Source records below:

Lemma upToDate_resume a r w : upToDate (resume a r w).
Proof.
  unfold resume. destruct r; [|apply upToDate_fail|].
  - apply upToDate_cleanUp.
  - case_bool_decide; apply upToDate_fail.
Qed.

Lemma upToDate_issueRequest a body w :
  upToDate w → upToDate (issueRequest a body w).
Proof.
  intros H. unfold issueRequest.
  destruct (abortController (state w)); [|apply upToDate_fail].
  case_bool_decide; [apply upToDate_resume|].
  eapply upToDate_same; [| |exact H]; done.
Qed.

Lemma upToDate_react w t : upToDate w → upToDate (react w t).
Proof.
  intros H. destruct t as [a body|a r]; simpl.
  - destruct (isPreparing a w); [by apply upToDate_issueRequest|done].
  - destruct (isRacing a w); [apply upToDate_resume|done].
Qed.

Lemma upToDate_fold_react ts : ∀ w,
  upToDate w → upToDate (fold_left react ts w).
Proof.
  induction ts as [|t ts IH]; intros w H; [done|].
  simpl. apply IH. by apply upToDate_react.
Qed.

Lemma upToDate_drain w : upToDate w → upToDate (drain w).
Proof.
  intros H. unfold drain. apply upToDate_fold_react.
  eapply upToDate_same; [| |exact H]; done.
Qed.

Lemma upToDate_prepareFragment a body w :
  upToDate w → upToDate (prepareFragment a body w).
Proof.
  intros H. unfold prepareFragment.
  destruct (fragmentFile (formData (state w)));
    (eapply upToDate_same; [| |exact H]; done).
Qed.

Lemma upToDate_startGeneration w : upToDate w → upToDate (startGeneration w).
Proof.
  intros H. unfold startGeneration.
  destruct (isValid (validateForm (state w))); cbn [negb].
  - match goal with |- context [scaffoldFile (formData (state ?w4))] =>
      assert (upToDate w4) as H4 end.
    { unfold upToDate. cbn [set_suspended add_effect element state].
      rewrite updateButtonState_abortController.
      apply upToDate_refreshButton. }
    match goal with |- context [scaffoldFile (formData (state ?w4))] =>
      set (w4' := w4) in * end.
    destruct (scaffoldFile (formData (state w4'))).
    + eapply upToDate_same; [| |exact H4]; done.
    + by apply upToDate_prepareFragment.
  - eapply upToDate_same; [| |exact H]; done.
Qed.

Lemma upToDate_cancelGeneration w : upToDate (cancelGeneration w).
Proof.
  unfold cancelGeneration.
  eapply upToDate_same; [| |apply upToDate_refreshButton]; done.
Qed.

Lemma upToDate_fileRead a w : upToDate w → upToDate (fileRead a w).
Proof.
  intros H. unfold fileRead. destruct (stageOf a w) as [x|]; [|done].
  destruct (act_stage x); try done.
  - by apply upToDate_prepareFragment.
  - by apply upToDate_issueRequest.
Qed.

Lemma upToDate_step e w : upToDate w → upToDate (step e w).
Proof.
  intros H. destruct e; cbn [step].
  - apply upToDate_drain. unfold handleClick.
    destruct (isGenerating (state w));
      [apply upToDate_cancelGeneration|by apply upToDate_startGeneration].
  - apply upToDate_refreshButton.
  - apply upToDate_refreshButton.
  - apply upToDate_drain. by apply upToDate_fileRead.
  - destruct (isRacing a w); [apply upToDate_resume|done].
  - case_bool_decide; [|done].
    match goal with |- context [isRacing a ?w1] =>
      destruct (isRacing a w1); [apply upToDate_resume|] end.
    eapply upToDate_same; [| |exact H]; done.
Qed.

End of Source records.

Try it:
Using the entries above, return exactly the lines from the line with "destruct (act_stage x); try done." to the line with "- case_bool_decide; [|done].", counting both of those lines.

Result:
  destruct (act_stage x); try done.
  - by apply upToDate_prepareFragment.
  - by apply upToDate_issueRequest.
Qed.

Lemma upToDate_step e w : upToDate w → upToDate (step e w).
Proof.
  intros H. destruct e; cbn [step].
  - apply upToDate_drain. unfold handleClick.
    destruct (isGenerating (state w));
      [apply upToDate_cancelGeneration|by apply upToDate_startGeneration].
  - apply upToDate_refreshButton.
  - apply upToDate_refreshButton.
  - apply upToDate_drain. by apply upToDate_fileRead.
  - destruct (isRacing a w); [apply upToDate_resume|done].
  - case_bool_decide; [|done].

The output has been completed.